=== PROBLEM TO SOLVE ===
Every line below between the line holding "Prop) : Prop" and the line holding "post o Q ->", inclusive, should be repeated exactly, and all other lines omitted.
● ● ● ● ● ● ●
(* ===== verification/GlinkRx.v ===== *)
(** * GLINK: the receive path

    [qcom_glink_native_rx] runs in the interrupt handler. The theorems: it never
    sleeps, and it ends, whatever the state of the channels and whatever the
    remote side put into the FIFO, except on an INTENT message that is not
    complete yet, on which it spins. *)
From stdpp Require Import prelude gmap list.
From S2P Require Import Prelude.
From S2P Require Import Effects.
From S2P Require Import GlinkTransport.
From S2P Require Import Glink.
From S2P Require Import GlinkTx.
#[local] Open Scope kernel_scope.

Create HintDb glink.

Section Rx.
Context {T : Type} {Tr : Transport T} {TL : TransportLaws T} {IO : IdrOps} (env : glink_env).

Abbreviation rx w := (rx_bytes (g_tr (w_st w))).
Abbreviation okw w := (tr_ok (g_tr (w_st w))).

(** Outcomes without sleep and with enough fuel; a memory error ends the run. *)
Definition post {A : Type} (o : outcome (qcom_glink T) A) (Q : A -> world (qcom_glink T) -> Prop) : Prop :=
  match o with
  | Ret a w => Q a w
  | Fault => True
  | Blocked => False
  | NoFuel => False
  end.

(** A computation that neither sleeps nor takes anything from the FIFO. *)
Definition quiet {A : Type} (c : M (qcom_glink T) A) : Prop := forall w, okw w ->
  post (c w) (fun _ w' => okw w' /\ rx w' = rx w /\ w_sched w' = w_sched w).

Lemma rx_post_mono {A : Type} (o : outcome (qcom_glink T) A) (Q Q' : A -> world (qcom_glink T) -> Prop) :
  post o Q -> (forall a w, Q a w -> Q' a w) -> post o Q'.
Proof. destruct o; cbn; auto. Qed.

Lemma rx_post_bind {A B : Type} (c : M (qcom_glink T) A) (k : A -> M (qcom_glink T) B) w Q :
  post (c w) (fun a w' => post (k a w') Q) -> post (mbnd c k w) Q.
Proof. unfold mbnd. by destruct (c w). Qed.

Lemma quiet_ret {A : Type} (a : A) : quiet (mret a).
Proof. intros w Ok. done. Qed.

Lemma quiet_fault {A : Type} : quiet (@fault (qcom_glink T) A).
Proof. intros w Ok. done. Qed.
● ● ● ● ● ● ●
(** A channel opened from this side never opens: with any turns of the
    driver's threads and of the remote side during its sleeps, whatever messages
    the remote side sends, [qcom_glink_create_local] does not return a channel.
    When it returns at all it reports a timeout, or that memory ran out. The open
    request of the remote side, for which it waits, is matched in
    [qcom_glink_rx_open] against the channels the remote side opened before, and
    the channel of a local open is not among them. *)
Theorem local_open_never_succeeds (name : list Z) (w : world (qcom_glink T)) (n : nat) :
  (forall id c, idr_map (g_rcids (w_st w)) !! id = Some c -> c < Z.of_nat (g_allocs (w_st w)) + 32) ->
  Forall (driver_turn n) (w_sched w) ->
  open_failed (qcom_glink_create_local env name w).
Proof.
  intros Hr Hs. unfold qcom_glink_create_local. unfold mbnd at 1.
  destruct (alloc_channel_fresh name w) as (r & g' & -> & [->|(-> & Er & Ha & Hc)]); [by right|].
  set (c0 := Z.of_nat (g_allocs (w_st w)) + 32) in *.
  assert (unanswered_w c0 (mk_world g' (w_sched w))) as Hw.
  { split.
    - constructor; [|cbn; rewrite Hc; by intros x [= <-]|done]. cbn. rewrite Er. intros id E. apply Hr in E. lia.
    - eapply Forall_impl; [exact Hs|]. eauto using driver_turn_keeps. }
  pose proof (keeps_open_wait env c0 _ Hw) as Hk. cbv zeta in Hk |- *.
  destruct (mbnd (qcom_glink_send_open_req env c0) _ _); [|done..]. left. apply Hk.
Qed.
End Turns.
● ● ● ● ● ● ●
=== REPLY TO THE TASK ===
Definition post {A : Type} (o : outcome (qcom_glink T) A) (Q : A -> world (qcom_glink T) -> Prop) : Prop :=
  match o with
  | Ret a w => Q a w
  | Fault => True
  | Blocked => False
  | NoFuel => False
  end.

(** A computation that neither sleeps nor takes anything from the FIFO. *)
Definition quiet {A : Type} (c : M (qcom_glink T) A) : Prop := forall w, okw w ->
  post (c w) (fun _ w' => okw w' /\ rx w' = rx w /\ w_sched w' = w_sched w).

Lemma rx_post_mono {A : Type} (o : outcome (qcom_glink T) A) (Q Q' : A -> world (qcom_glink T) -> Prop) :
  post o Q -> (forall a w, Q a w -> Q' a w) -> post o Q'.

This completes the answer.